● **DATA FOR PROCESSING**:
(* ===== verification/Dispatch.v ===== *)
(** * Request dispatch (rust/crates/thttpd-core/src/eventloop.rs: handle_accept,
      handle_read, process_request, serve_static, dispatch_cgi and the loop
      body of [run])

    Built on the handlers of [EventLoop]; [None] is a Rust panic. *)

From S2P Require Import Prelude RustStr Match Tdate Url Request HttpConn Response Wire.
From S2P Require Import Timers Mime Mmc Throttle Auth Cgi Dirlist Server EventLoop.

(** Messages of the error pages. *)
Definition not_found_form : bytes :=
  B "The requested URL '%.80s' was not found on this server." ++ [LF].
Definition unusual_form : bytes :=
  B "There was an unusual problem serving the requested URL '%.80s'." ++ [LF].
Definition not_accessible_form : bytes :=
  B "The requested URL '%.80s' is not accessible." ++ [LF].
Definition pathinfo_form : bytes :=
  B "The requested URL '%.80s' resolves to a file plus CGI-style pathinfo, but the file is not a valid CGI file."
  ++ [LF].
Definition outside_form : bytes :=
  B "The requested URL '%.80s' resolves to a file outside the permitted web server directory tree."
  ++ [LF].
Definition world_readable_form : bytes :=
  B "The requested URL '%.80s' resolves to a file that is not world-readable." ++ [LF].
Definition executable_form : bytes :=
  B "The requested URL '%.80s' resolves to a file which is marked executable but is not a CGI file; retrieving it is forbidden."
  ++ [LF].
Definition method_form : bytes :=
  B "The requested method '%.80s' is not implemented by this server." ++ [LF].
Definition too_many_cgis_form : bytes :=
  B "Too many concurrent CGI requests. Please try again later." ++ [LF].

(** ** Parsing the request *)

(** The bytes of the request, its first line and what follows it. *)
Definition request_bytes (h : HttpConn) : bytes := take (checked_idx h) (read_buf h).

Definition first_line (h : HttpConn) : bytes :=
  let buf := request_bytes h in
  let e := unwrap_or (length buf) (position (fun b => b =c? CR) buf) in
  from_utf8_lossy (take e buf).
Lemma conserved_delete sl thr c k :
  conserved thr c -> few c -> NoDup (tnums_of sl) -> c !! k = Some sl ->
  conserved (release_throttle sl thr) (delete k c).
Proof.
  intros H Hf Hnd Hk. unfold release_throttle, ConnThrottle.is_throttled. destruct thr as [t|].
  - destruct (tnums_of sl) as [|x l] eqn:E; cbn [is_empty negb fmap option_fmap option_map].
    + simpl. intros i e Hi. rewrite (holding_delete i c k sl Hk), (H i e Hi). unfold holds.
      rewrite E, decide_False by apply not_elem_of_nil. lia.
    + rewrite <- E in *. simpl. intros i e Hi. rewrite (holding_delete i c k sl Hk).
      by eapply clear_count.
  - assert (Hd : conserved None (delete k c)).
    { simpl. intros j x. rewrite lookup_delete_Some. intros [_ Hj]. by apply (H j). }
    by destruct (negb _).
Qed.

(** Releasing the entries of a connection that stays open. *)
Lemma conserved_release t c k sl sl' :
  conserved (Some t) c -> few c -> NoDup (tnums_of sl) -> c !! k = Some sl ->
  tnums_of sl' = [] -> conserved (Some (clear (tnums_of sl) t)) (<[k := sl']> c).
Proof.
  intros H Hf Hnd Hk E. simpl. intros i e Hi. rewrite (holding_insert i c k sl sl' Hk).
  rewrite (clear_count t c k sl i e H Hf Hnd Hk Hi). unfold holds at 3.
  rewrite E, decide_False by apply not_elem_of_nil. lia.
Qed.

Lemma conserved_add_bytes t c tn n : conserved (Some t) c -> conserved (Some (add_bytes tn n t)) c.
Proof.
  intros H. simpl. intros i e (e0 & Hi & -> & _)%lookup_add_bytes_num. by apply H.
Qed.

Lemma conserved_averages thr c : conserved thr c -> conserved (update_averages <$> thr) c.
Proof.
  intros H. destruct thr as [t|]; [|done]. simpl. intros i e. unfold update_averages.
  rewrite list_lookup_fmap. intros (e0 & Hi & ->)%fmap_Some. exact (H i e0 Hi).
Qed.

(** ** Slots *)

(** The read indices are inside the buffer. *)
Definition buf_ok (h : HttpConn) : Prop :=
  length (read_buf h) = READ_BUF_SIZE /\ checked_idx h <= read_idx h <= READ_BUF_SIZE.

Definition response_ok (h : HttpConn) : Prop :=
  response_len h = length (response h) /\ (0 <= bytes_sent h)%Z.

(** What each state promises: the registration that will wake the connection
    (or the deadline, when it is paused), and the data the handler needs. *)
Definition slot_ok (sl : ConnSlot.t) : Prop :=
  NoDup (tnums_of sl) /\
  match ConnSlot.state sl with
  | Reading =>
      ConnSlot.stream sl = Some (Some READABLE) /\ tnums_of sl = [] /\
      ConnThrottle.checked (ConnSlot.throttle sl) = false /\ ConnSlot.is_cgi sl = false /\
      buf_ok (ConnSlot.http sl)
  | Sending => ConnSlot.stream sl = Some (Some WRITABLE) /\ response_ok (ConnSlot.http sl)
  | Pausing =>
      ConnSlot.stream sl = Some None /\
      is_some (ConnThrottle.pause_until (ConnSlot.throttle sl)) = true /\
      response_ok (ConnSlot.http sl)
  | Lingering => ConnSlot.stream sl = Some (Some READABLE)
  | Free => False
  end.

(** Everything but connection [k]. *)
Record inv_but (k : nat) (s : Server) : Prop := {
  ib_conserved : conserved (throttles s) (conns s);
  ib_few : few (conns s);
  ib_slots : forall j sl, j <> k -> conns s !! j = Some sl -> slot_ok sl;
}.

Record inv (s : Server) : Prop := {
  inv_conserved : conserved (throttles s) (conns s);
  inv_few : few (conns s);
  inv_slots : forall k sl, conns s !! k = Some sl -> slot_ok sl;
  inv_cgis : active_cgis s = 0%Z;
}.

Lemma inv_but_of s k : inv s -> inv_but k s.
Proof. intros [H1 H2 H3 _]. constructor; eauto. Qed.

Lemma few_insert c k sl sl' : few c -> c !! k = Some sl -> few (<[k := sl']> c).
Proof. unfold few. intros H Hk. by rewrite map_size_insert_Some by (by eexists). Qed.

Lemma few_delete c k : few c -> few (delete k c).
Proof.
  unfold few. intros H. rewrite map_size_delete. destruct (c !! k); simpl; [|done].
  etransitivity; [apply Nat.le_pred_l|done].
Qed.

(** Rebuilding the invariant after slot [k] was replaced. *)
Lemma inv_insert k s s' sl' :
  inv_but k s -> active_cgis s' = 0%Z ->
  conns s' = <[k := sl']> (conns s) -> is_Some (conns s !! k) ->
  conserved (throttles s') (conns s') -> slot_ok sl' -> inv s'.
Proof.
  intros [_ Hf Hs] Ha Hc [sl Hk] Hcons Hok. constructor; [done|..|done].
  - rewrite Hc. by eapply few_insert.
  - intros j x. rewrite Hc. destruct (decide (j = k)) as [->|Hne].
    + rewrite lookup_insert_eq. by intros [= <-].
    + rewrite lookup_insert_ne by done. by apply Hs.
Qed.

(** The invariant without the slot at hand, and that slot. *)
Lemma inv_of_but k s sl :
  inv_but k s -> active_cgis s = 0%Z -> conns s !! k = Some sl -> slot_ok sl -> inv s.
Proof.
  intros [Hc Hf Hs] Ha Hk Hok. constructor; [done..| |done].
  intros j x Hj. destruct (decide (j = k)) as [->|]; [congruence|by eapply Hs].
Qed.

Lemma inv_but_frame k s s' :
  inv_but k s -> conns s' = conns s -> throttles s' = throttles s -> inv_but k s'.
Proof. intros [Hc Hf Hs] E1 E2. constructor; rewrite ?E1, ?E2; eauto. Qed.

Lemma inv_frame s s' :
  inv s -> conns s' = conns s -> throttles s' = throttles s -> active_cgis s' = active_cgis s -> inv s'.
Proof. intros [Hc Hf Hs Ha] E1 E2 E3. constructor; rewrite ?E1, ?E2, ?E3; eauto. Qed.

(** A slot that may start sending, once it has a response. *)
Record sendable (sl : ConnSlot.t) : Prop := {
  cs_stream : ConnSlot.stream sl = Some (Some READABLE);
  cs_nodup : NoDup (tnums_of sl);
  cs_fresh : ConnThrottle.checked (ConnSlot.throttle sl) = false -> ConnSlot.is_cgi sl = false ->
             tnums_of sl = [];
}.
--
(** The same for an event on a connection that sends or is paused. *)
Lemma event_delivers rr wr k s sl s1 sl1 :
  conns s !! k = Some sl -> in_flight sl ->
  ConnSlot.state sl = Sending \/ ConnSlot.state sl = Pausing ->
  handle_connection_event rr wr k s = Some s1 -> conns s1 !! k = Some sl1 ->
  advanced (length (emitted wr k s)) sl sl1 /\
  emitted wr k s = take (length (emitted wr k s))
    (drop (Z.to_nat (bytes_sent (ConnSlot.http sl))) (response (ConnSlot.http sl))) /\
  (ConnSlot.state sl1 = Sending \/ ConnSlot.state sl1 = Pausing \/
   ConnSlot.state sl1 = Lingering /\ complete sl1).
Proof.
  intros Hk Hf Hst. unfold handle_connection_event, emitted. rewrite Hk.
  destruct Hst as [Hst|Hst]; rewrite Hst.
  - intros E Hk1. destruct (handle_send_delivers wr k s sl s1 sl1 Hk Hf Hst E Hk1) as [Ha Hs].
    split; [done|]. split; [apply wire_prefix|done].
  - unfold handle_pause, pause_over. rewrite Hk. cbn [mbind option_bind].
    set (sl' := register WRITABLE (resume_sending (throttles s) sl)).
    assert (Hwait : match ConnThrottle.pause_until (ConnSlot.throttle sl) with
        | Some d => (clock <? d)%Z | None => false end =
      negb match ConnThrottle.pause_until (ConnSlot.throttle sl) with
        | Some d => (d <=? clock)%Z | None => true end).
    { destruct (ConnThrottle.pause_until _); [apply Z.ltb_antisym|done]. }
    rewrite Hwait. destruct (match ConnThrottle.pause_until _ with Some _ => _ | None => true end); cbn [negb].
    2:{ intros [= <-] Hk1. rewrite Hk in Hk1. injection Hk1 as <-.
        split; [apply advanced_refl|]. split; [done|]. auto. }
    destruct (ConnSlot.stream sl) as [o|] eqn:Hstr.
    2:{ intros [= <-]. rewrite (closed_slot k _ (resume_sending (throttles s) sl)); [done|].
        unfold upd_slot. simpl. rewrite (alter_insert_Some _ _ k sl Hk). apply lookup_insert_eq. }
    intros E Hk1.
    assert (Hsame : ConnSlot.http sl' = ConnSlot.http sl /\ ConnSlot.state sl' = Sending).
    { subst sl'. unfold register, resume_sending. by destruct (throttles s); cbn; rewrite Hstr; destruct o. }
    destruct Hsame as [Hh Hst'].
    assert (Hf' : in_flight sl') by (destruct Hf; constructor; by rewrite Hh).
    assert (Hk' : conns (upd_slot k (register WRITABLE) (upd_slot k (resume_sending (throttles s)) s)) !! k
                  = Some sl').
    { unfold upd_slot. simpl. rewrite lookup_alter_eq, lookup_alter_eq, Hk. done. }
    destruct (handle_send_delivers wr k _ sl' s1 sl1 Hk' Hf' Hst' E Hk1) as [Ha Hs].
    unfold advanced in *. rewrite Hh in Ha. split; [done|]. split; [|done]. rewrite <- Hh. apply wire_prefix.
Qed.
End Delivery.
--
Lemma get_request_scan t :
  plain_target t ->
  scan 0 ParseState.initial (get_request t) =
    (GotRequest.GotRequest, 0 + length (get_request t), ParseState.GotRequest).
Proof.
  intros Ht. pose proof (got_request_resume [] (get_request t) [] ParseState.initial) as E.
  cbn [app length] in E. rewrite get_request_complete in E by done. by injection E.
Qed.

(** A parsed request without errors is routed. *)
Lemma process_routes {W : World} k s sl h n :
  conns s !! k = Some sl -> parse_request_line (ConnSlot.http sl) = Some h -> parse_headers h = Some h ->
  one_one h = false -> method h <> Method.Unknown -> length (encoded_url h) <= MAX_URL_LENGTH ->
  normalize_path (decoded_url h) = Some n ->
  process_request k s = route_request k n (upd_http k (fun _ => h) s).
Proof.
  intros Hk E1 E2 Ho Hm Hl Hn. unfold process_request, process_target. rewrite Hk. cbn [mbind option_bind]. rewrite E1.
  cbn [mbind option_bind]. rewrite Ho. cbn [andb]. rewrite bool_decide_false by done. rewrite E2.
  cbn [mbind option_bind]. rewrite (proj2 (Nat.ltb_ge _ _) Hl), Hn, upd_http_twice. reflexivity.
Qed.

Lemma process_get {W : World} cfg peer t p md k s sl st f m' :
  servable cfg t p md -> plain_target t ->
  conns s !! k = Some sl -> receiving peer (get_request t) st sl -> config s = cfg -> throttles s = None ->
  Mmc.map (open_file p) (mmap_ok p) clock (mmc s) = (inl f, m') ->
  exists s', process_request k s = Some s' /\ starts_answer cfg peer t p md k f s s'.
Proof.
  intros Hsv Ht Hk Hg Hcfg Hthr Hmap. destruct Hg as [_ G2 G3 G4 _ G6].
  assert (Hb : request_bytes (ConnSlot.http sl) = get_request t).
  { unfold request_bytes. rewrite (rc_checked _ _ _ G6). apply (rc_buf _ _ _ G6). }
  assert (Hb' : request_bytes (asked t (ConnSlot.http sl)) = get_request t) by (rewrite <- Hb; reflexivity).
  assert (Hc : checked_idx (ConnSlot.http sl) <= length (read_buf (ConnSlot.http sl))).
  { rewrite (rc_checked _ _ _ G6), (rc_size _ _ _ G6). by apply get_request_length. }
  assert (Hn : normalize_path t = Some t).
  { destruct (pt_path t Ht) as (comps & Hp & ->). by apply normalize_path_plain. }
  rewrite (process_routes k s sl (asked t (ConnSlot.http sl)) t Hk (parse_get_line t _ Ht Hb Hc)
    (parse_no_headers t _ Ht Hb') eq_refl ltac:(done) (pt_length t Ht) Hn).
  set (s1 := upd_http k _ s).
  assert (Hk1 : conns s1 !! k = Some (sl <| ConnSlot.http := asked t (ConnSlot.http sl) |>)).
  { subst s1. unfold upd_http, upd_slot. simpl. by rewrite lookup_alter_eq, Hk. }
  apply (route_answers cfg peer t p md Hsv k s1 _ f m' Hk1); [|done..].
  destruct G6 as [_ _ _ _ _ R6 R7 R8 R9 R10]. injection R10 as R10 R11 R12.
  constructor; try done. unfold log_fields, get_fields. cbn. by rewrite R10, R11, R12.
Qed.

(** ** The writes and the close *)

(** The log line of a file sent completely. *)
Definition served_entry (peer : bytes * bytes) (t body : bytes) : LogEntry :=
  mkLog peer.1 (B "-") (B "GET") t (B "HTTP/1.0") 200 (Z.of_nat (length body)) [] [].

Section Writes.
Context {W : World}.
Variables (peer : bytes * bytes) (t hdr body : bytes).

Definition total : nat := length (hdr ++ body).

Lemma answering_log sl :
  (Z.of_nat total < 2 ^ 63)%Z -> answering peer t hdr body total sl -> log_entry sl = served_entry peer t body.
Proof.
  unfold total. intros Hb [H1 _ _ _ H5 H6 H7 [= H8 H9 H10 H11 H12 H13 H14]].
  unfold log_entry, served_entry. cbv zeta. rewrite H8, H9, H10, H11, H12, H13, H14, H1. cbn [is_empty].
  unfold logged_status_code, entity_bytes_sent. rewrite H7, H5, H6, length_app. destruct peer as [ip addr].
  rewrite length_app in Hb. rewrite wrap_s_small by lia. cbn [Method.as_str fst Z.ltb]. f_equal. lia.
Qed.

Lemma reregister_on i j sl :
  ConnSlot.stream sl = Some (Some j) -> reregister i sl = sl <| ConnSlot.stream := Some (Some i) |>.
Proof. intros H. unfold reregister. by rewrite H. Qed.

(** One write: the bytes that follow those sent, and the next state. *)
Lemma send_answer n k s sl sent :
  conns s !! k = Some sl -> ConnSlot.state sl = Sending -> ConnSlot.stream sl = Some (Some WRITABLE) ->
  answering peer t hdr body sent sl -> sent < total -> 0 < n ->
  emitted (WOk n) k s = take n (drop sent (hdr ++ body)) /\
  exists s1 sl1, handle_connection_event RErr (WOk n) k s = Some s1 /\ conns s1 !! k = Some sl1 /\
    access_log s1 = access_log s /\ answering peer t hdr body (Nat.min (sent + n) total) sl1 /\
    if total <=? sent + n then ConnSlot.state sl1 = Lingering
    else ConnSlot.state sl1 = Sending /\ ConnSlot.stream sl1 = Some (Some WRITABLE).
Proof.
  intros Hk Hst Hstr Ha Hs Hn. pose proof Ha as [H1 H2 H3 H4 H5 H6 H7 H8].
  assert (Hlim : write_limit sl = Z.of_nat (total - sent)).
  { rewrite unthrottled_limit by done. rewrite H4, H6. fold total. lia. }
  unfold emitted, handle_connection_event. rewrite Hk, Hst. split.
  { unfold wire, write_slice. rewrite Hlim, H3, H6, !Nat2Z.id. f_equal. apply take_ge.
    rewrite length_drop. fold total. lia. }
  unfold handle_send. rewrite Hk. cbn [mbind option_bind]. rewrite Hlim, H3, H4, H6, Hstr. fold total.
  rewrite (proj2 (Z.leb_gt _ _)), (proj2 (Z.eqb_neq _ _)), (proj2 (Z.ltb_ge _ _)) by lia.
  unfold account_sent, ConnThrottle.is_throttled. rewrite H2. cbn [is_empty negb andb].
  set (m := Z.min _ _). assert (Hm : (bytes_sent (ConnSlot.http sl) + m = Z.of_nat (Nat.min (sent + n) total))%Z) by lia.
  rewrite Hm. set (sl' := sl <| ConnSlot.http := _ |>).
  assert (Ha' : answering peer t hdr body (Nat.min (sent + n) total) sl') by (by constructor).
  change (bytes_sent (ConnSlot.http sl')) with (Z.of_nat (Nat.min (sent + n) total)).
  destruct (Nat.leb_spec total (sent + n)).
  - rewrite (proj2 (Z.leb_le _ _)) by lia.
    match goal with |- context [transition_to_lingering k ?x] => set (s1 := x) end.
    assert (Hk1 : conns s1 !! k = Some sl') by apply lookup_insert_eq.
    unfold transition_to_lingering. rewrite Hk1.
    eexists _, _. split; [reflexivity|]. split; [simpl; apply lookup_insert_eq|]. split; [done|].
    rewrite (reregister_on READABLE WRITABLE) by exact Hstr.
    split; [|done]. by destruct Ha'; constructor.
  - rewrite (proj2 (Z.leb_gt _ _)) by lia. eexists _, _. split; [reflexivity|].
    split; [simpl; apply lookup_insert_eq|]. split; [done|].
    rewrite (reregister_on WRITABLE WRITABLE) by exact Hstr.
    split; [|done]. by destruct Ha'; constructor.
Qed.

● **TASK OBJECTIVE**: Copy out each line of the data above, exactly, if it lies between the line holding "rewrite list_lookup_fmap. intros" and the line holding "buf_ok (ConnSlot.http sl)", inclusive; copy no other line.

● **ANSWER BOX**:
  rewrite list_lookup_fmap. intros (e0 & Hi & ->)%fmap_Some. exact (H i e0 Hi).
Qed.

(** ** Slots *)

(** The read indices are inside the buffer. *)
Definition buf_ok (h : HttpConn) : Prop :=
  length (read_buf h) = READ_BUF_SIZE /\ checked_idx h <= read_idx h <= READ_BUF_SIZE.

Definition response_ok (h : HttpConn) : Prop :=
  response_len h = length (response h) /\ (0 <= bytes_sent h)%Z.

(** What each state promises: the registration that will wake the connection
    (or the deadline, when it is paused), and the data the handler needs. *)
Definition slot_ok (sl : ConnSlot.t) : Prop :=
  NoDup (tnums_of sl) /\
  match ConnSlot.state sl with
  | Reading =>
      ConnSlot.stream sl = Some (Some READABLE) /\ tnums_of sl = [] /\
      ConnThrottle.checked (ConnSlot.throttle sl) = false /\ ConnSlot.is_cgi sl = false /\
      buf_ok (ConnSlot.http sl)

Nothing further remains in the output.